Aim of the task: Please say how many lines in the records contain the word "true", giving only the number.

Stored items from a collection
▬▬▬▬▬▬
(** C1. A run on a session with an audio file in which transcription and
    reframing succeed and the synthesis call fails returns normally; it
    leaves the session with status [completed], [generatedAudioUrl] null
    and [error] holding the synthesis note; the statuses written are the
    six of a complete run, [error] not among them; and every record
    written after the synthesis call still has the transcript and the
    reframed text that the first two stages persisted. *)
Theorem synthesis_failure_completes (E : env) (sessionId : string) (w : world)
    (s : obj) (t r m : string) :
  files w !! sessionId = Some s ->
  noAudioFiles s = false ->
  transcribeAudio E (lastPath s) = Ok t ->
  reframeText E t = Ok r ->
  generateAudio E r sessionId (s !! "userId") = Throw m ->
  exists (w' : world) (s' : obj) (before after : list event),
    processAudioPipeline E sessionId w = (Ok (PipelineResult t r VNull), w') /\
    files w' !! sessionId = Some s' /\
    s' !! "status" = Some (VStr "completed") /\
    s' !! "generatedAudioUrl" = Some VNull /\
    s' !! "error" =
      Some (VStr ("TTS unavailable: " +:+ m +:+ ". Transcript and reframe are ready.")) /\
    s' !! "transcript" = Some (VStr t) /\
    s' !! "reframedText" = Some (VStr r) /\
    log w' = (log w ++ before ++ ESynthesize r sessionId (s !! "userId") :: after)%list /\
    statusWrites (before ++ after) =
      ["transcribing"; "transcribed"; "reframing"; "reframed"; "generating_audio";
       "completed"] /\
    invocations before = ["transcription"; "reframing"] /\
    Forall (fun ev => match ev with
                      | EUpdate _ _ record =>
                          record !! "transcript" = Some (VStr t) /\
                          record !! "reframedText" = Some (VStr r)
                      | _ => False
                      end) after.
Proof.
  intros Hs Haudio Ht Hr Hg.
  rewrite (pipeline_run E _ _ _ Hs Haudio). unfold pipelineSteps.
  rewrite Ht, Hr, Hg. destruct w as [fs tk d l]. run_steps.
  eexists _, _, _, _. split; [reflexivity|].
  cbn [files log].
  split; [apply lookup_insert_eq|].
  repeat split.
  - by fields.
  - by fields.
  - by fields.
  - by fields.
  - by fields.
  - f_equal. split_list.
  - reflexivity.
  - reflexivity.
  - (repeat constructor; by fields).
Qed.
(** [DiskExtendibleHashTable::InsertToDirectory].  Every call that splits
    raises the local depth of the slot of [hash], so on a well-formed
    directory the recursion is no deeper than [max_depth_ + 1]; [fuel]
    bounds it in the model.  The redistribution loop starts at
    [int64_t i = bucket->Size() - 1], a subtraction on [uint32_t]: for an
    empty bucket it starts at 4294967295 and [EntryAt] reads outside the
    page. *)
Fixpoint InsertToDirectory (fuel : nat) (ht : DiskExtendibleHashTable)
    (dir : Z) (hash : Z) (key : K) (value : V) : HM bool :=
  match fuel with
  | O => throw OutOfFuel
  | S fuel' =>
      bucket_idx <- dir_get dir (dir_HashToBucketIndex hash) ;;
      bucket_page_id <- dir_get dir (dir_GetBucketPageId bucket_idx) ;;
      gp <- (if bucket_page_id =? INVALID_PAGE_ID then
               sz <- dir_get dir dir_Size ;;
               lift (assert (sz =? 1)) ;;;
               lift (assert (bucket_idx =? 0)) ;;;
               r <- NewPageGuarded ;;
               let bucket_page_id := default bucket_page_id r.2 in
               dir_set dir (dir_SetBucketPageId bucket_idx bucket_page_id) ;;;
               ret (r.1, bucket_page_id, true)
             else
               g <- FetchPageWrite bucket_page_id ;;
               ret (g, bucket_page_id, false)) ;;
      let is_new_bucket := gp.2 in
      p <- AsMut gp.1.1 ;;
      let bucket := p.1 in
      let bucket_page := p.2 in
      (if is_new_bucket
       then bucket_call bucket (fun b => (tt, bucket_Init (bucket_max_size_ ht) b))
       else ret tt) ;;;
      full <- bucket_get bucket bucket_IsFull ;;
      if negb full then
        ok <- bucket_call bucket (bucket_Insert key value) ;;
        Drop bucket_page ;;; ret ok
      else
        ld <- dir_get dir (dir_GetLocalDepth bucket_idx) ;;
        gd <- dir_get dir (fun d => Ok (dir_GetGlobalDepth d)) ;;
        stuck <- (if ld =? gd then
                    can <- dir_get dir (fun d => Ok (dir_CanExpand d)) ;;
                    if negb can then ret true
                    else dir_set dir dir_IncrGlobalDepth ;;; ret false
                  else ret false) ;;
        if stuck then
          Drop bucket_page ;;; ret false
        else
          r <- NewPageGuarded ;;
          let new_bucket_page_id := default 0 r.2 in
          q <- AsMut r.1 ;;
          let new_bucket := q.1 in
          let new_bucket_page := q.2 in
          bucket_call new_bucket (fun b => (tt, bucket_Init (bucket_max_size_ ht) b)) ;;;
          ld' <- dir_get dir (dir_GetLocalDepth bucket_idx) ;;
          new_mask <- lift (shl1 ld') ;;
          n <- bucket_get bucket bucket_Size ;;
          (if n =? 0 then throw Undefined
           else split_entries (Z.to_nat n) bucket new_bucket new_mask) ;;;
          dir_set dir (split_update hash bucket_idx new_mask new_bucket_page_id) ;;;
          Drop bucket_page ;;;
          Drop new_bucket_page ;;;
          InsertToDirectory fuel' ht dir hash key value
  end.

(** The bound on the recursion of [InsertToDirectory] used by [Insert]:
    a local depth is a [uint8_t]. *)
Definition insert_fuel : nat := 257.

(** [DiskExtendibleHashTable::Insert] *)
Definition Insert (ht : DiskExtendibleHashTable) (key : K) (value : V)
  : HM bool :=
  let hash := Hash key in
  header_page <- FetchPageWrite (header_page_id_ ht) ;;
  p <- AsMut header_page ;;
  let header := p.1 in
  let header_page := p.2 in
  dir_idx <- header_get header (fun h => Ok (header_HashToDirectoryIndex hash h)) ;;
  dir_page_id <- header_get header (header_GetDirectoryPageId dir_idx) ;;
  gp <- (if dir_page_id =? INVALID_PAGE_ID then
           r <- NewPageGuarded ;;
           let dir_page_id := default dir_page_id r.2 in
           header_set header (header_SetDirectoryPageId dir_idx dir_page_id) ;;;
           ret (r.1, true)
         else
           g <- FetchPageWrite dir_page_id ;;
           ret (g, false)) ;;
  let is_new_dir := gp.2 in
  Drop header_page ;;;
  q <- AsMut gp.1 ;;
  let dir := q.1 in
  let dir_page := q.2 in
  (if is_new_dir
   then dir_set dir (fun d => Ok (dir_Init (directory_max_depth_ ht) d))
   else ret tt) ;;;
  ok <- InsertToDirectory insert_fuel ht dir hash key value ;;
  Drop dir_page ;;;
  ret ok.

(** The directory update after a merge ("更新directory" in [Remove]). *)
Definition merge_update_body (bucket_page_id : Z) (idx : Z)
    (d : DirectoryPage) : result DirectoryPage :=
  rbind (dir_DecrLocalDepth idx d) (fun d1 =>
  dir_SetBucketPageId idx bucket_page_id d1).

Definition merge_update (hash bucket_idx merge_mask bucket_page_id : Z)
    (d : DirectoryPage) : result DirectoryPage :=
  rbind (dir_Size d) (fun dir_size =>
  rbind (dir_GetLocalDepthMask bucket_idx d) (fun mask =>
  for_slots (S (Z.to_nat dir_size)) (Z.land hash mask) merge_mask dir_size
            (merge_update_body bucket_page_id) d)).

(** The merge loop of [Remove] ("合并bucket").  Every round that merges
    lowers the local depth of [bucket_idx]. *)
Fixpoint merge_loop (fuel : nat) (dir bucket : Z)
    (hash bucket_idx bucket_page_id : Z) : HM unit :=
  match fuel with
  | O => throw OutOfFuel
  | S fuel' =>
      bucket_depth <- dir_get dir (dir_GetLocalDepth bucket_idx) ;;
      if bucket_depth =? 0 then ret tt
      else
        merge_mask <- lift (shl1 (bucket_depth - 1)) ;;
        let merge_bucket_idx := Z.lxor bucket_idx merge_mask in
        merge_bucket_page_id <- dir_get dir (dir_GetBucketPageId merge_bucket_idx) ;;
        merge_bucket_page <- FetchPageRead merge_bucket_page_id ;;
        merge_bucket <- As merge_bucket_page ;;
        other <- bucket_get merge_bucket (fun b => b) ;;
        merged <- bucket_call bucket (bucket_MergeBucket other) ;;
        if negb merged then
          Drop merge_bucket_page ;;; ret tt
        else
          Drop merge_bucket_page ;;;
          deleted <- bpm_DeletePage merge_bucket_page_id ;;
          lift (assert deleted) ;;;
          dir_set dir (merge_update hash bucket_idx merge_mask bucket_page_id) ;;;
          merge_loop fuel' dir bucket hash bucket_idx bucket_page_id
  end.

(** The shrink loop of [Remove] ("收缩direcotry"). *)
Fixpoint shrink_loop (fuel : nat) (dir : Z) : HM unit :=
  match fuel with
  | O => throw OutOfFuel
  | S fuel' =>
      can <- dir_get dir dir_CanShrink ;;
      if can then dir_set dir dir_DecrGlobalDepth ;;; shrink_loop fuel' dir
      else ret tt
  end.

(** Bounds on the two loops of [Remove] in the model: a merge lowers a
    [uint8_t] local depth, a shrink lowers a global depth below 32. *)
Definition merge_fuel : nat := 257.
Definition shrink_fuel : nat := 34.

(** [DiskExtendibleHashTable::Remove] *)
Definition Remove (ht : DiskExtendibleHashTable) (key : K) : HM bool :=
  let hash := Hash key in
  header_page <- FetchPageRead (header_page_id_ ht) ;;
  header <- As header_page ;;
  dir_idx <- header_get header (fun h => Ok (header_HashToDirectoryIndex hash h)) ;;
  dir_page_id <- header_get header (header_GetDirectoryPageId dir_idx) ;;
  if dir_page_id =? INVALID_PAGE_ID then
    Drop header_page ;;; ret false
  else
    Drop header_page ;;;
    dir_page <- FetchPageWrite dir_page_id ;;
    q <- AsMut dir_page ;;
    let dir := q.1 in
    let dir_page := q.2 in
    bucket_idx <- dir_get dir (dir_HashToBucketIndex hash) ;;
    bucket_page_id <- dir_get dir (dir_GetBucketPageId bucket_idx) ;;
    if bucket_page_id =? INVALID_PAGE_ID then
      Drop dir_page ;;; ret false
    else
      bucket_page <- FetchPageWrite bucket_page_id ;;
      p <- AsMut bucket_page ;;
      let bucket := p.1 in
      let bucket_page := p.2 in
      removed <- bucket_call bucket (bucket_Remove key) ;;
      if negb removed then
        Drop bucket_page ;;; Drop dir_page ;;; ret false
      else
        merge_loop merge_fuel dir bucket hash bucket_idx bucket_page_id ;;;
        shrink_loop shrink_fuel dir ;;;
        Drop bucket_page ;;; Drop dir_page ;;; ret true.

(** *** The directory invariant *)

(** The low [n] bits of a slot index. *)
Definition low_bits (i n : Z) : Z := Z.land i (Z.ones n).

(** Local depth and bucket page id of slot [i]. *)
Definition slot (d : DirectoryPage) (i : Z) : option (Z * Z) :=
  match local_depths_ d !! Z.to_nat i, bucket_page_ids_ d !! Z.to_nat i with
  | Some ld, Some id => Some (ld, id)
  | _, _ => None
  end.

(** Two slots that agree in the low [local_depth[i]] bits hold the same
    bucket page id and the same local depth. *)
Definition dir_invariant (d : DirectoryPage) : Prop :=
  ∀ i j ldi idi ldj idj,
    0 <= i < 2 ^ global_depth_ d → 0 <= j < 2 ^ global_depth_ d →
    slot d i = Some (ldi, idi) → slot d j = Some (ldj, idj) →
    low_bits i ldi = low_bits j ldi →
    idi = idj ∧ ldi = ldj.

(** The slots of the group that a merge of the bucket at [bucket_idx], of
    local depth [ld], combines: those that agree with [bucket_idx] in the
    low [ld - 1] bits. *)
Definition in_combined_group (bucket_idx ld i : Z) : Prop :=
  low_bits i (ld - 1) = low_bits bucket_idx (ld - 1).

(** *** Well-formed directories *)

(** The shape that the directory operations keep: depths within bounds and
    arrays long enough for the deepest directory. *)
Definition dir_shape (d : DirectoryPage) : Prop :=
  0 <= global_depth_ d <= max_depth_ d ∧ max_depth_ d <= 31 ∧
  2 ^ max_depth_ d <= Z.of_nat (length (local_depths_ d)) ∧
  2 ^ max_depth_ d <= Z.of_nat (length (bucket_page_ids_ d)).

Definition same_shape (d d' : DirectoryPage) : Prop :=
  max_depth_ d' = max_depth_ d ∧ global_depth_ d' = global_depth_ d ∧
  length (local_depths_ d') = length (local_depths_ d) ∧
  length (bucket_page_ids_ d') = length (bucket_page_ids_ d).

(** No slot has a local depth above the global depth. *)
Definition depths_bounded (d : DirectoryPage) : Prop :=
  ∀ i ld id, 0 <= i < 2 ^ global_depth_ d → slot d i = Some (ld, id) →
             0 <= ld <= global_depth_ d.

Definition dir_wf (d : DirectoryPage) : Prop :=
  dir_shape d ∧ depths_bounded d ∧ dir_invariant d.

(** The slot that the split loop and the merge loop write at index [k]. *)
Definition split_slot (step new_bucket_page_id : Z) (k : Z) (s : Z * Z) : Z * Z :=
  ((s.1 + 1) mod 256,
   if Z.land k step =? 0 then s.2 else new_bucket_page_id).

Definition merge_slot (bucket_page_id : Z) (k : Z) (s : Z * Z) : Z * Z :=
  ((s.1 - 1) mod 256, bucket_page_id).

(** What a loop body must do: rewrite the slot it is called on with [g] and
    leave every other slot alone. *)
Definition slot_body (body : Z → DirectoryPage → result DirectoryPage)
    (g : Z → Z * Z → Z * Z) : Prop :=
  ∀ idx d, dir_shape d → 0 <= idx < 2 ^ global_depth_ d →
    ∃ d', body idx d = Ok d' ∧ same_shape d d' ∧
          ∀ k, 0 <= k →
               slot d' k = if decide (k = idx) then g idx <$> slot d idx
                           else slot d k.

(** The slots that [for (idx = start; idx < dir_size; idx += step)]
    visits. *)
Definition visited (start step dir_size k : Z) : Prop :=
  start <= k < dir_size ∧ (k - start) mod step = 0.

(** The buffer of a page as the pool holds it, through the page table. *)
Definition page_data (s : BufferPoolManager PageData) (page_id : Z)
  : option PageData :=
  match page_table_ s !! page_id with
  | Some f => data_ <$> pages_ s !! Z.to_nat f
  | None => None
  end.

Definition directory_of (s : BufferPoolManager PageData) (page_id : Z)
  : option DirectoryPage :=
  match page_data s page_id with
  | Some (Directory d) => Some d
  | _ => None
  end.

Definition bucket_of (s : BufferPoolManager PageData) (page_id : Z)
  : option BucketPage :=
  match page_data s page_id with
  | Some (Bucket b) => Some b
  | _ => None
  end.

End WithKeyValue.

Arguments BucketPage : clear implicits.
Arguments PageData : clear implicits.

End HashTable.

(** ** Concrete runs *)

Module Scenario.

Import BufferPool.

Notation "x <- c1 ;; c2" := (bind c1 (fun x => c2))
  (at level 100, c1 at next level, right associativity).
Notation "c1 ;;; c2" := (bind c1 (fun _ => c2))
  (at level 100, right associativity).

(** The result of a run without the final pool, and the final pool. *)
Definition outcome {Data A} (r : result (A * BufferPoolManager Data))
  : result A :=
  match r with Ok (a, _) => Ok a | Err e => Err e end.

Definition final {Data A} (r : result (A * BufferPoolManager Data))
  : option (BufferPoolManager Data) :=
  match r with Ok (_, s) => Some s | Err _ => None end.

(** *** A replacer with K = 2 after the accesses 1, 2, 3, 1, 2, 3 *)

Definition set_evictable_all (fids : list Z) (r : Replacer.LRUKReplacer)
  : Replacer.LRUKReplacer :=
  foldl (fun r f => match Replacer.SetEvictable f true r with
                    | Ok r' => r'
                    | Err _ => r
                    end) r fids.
▬▬▬▬▬▬
Answer to this task: 5